Data records
◇ ◇ ◇ ◇

(** C6, as the specification words it, fails: a settings file that parses
    and has only two fields is returned as it is. *)
Lemma load_config_partial_file :
  value (load_config sample.manager sample.offline sample.partial_store)
    = Ret sample.partial_doc ∧
  fully_populated sample.partial_doc = false.
Proof. split; reflexivity. Qed.

(** C6, amended. A load always returns a document. For a settings file that
    parses, it is the document of the file, unchanged: it is fully populated
    exactly when the file is, and fields the file leaves out stay absent.
    In every other case it is the default document, which has every field
    of the data model. *)
Theorem load_config_returns self E st :
  ∃ v,
    value (load_config self E st) = Ret v ∧
    (∀ d, fs st !! config_file self = Some (Doc d) → v = d) ∧
    ((∀ d, fs st !! config_file self ≠ Some (Doc d)) →
       v = get_default_config ∧ fully_populated v = true).
Proof.
  rewrite load_config_run.
  destruct (fs st !! config_file self) as [[d|e]|];
    cbn [value]; eexists; (split; [done|]); split;
    try (intros d' [= <-]; done); try done.
  intros Hno. by destruct (Hno d).
Qed.

(** C7. When the settings file is missing or cannot be parsed,
    [load_config] returns the default document, which has every field of
    the data model; it does not raise and changes nothing. The condition is
    logged: an info record for a missing file, an error record with the
    cause for an unparsable one. *)
Theorem load_config_defaults self E st :
  (fs st !! config_file self = None ∨
   ∃ e, fs st !! config_file self = Some (Garbage e)) →
  value (load_config self E st) = Ret get_default_config ∧
  fully_populated get_default_config = true ∧
  final (load_config self E st) = st ∧
  (fs st !! config_file self = None →
     events (load_config self E st)
       = [Log logger INFO "No configuration file found, using defaults"]) ∧
  (∀ e, fs st !! config_file self = Some (Garbage e) →
     events (load_config self E st)
       = [Log logger ERROR ("Error loading configuration: " +:+ e)]).
Proof.
  intros Hf. rewrite load_config_run.
  destruct Hf as [Hf|[e Hf]]; rewrite Hf; cbn [events final value];
    repeat apply conj; try done.
  by intros e' [= <-].
Qed.

Lemma load_config_defaults_witness :
  value (load_config sample.manager sample.offline sample.corrupt_store)
    = Ret get_default_config ∧
  fully_populated get_default_config = true ∧
  final (load_config sample.manager sample.offline sample.corrupt_store)
    = sample.corrupt_store ∧
  (fs sample.corrupt_store !! config_file sample.manager = None →
     events (load_config sample.manager sample.offline sample.corrupt_store)
       = [Log logger INFO "No configuration file found, using defaults"]) ∧
  (∀ e, fs sample.corrupt_store !! config_file sample.manager
          = Some (Garbage e) →
     events (load_config sample.manager sample.offline sample.corrupt_store)
       = [Log logger ERROR ("Error loading configuration: " +:+ e)]).
Proof.
  apply (load_config_defaults sample.manager sample.offline
           sample.corrupt_store).
  right. exists "Expecting value". reflexivity.
Defined.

◇ ◇ ◇ ◇

Show the lines where the word "destruct" appears in the entries.

  destruct (fs st !! config_file self) as [[d|e]|];
  intros Hno. by destruct (Hno d).
  destruct Hf as [Hf|[e Hf]]; rewrite Hf; cbn [events final value];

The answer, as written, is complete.